E a parte do direcionamento dos materiais produzidos? Isso é
conseguido através do uso de uma sucção regulada
de ar para interior do sistema. O diferencial de pressão
é obtido gratuitamente do ambiente exterior, o espaço.
Contudo, como nesse ambiente externo a pressão é praticamente
nula (quase vácuo), é necessário controlar
e reduzir essa diferença de pressão com relação
ao ambiente interno da espaçonave. Isto é, deve-se
ter apenas uma leve sucção. Afinal, ninguém
quer que o tripulante seja “virado no avesso”! Para
tanto, existem vários reguladores e válvulas de segurança
instalados nessa linha de descompressão. Essa linha é
aberta através de uma válvula principal comandada
na parte inferior direita do vaso. Portanto, abrir essa válvula
é também um passo essencial do procedimento.
Quando a linha é aberta, podemos ouvir da sucção,
um som bastante alto, diga-se de passagem, e sentir o fluxo de ar
no coletor de sólidos e no tubo para líquidos.
Agora sim, tudo ficou igual a ir ao banheiro aqui na Terra. Sem
necessidade de explicações extras. Como auxílio
operacional, caso alguma parte do procedimento seja esquecida ou
simplesmente para leitura durante o “processo”, o tripulante
tem, a sua disposição, um “check-list”
que contém a descrição detalhada de todos procedimentos
necessários pelo sistema. Ele é fixado com velcro
à parede do pequeno banheiro. Ainda, nessa mesma parede,
do lado esquerdo, temos os lenços higiênicos para a
limpeza pessoal após a atividade. Aliás, os passos
para finalizar o procedimento são, basicamente, o caminho
inverso do que foi feito anteriormente. Primeiro, a válvula
de sucção é desligada. Depois, o tubo de coleta
de líquidos é desconectado. Para possibilitar a limpeza
pessoal, solta-se o restritor das coxas. Os lenços utilizados
são depositados em um recipiente do lado esquerdo do vaso.
Finalmente, soltam-se as fitas restritoras dos pés. Não
é necessário dar descarga. A sucção
já cuidou de coletar os sólidos e líquidos
no local correto no sistema. Nada é lançado ao espaço.
Ninguém quer produzir mais lixo espacial! Tudo fica estocado
no veículo, em recipientes apropriados, durante toda a missão.

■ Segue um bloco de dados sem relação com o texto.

Lemma Deliver_inv t key now : link_inv t → link_inv (step t (ODeliver key now)).
Proof.
  intros Hi. cbn [step]. unfold worker_deliver. destruct (closed (fab t)); [rewrite app_nil_r; by apply links_inv|].
  destruct (links (fab t) !! key) as [[q [tm|] la]|] eqn:Hk; try (rewrite app_nil_r; by apply links_inv).
  destruct (now <? t_at tm)%Z; [rewrite app_nil_r; by apply links_inv|].
  match goal with |- link_inv (let '(f', d) := ?x in _) => assert (Hx : links x.1 = <[key := MkLink q None la]> (links (fab t)) ∧
    ∃ b, x.2 = Some (tm, b)); [|destruct x as [f' d]; simpl in Hx; destruct Hx as [Hl [b ->]]] end.
  { simpl. destruct (nodes (fab t) !! _) as [ch|]; simpl; [destruct (_ <? _); simpl|]; eauto. }
  intros k. destruct (Hi k) as (Heq & Hs & Hb). unfold in_transit, last_bound in *. simpl. rewrite Hl.
  rewrite on_link_app. change [(key, (tm, b))] with (option_list (pair key <$> Some (tm, b))). rewrite on_link_option.
  destruct (decide (key = k)) as [<-|]; [|by rewrite lookup_insert_ne, app_nil_r].
  rewrite Hk in Heq, Hb. rewrite lookup_insert_eq. simpl in *. split_and!; [|done|done].
  rewrite Heq, fmap_app. simpl. by rewrite <-(assoc_L (++)).
Qed.

Lemma fabric_step_inv t o : link_inv t → link_inv (step t o).
Proof.
  intros Hi. destruct o; [by apply Send_inv|by apply Take_inv|by apply Deliver_inv|..]; apply links_inv; try done.
  - unfold inbox_recv. by destruct (nodes (fab t) !! id) as [[c [|x rest]]|].
  - unfold Close. by destruct (closed (fab t)).
Qed.

Lemma fabric_run_inv os : link_inv (run os).
Proof.
  unfold run. assert (H0 : link_inv (MkTrace NewNetworkFabric [] [])).
  { intros key. unfold in_transit, last_bound. simpl. rewrite lookup_empty. split_and!; [done|constructor|done]. }
  revert H0. generalize (MkTrace NewNetworkFabric [] []). induction os as [|o os IH]; intros t Ht; simpl; [done|].
  apply IH. by apply fabric_step_inv.
Qed.

Lemma isPartitioned_false f from to : isPartitioned f from to = false ↔
  ∀ p, p ∈ (map_to_list (partitions f)).*2 → Blocks p from to = false.
Proof using Type.
  unfold isPartitioned. induction (map_to_list (partitions f)) as [|[k p] l IH]; simpl.
  - split; [by intros _ p ?%elem_of_nil|done].
  - rewrite orb_false_iff, IH. setoid_rewrite elem_of_cons. split.
    + intros [H1 H2] p' [-> | Hin]; [done|by apply H2].
    + intros H. split; [apply H; by left|]. intros p' Hin. apply H. by right.
Qed.

Lemma Send_accepts f m r now :
  is_Some (Send f m r now).2 ↔
    is_Some (nodes f !! m_TargetID m) ∧ isPartitioned f (m_SenderID m) (m_TargetID m) = false ∧
    fltb (roll r) (getDropRate f (m_SenderID m) (m_TargetID m)) = false ∧ closed f = false ∧
    length (queue (default new_link (links f !! link_key (m_SenderID m) (m_TargetID m)))) < link_cap.
Proof.
  unfold Send. destruct (nodes f !! m_TargetID m) as [ch|]; simpl; [|by split; [intros []|intros ([] & _)]].
  destruct (isPartitioned f _ _); simpl; [by split; [intros []|intros (_ & ? & _)]|].
  destruct (fltb _ _); simpl; [by split; [intros []|intros (_ & _ & ? & _)]|].
  unfold getOrCreateLink. destruct (closed f); simpl; [by split; [intros []|intros (_ & _ & _ & ? & _)]|].
  destruct (links f !! _) as [l|]; simpl.
  - destruct (Nat.ltb_spec (length (queue l)) link_cap); simpl; split; intros Hs; try (by eauto); first [lia|by destruct Hs].
  - split; [|by eauto]. intros _. split_and!; eauto. unfold link_cap. lia.
Qed.

End fabric.
End Fabric.

Import Message Fabric.


(** What the network accepts. A message enters the queue of its link exactly when the target is
    registered, no partition has sender and target on opposite sides, the drop roll does not fall
    below the link's rate, the fabric is open and the queue has room; otherwise no link queue
    changes. Partitions cut both directions, and after [ClearFaults] none is left. *)
Theorem send_accepts_iff {float : Type} (fltb : float → float → bool) (fzero : float)
  (f : NetworkFabric (float := float)) (m : Message) (r : draws) (now : Z) :
  let from := m_SenderID m in
  let to := m_TargetID m in
  let k := link_key from to in
  let q f' := queue (default new_link (links f' !! k)) in
  (is_Some (Send fltb fzero f m r now).2 ↔
     is_Some (nodes f !! to) ∧
     (∀ p, p ∈ (map_to_list (partitions f)).*2 →
        ¬ (in_group (GroupA p) from = true ∧ in_group (GroupB p) to = true) ∧
        ¬ (in_group (GroupB p) from = true ∧ in_group (GroupA p) to = true)) ∧
     fltb (roll r) (getDropRate fzero f from to) = false ∧ closed f = false ∧ length (q f) < link_cap) ∧
  (∀ tm, (Send fltb fzero f m r now).2 = Some tm → q (Send fltb fzero f m r now).1 = q f ++ [tm]) ∧
  ((Send fltb fzero f m r now).2 = None → q (Send fltb fzero f m r now).1 = q f) ∧
  isPartitioned f from to = isPartitioned f to from ∧
  isPartitioned (ClearFaults f) from to = false.
Proof.
  intros from to k q. split_and!.
  - rewrite Send_accepts, isPartitioned_false. by setoid_rewrite Blocks_false.
  - intros tm Htm. destruct (Send fltb fzero f m r now) as [f' a] eqn:HS. simpl in Htm. subst a.
    destruct (Send_links fltb fzero _ _ _ _ _ _ HS) as [[_ ?]|(at_ & _ & _ & Hl)]; [done|].
    unfold q. simpl. fold from to in Hl. fold k in Hl. by rewrite Hl, lookup_insert_eq.
  - intros Hn. destruct (Send fltb fzero f m r now) as [f' a] eqn:HS. simpl in Hn. subst a.
    destruct (Send_links fltb fzero _ _ _ _ _ _ HS) as [[Hl _]|(at_ & _ & _ & Hl)]; unfold q; simpl; [by rewrite Hl|].
    fold from to in Hl. fold k in Hl. rewrite Hl, lookup_insert_eq. simpl. by rewrite app_nil_r.
  - apply eq_bool_prop_intro. rewrite !Is_true_true, <-!not_false_iff_true, !isPartitioned_false.
    by setoid_rewrite (Blocks_sym _ from to).
  - done.
Qed.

Após o pouso esse material é recolhido e descartado
pelo pessoal de suporte.
Simples, não é? Mas espere, ainda faltou uma parte
importante do sistema para ser descrita. Aliás, uma parte
bastante peculiar. O orifício do vaso sanitário, por
onde passam os sólidos, tem apenas oito centímetros
de diâmetro. Isto é, ele é estreito. Somado
a isso, como era de se esperar, dadas as restrições
da microgravidade, não existe água de descarga no
interior do vaso, como normalmente observamos aqui na Terra.
Como resultado, existe a necessidade de se “alinhar e acertar”
corretamente o orifício durante o processo de “produção
dos sólidos” para evitar deixar muitos resíduos
nas paredes no coletor, visto que o próprio tripulante é
responsável pela limpeza posterior do equipamento. Ou seja,
é bom não errar o alvo! Para nos auxiliar nessa tarefa
de “apontar” corretamente, existe uma câmera instalada
dentro do vaso, produzindo imagens que são vistas pelo tripulante,
durante o processo, em um monitor colocado na parede esquerda superior
do banheiro. Bastante estranho, mas necessário. Realmente,
nessa profissão temos que nos conhecer completamente. Algumas
vezes até um pouco mais do que gostaríamos!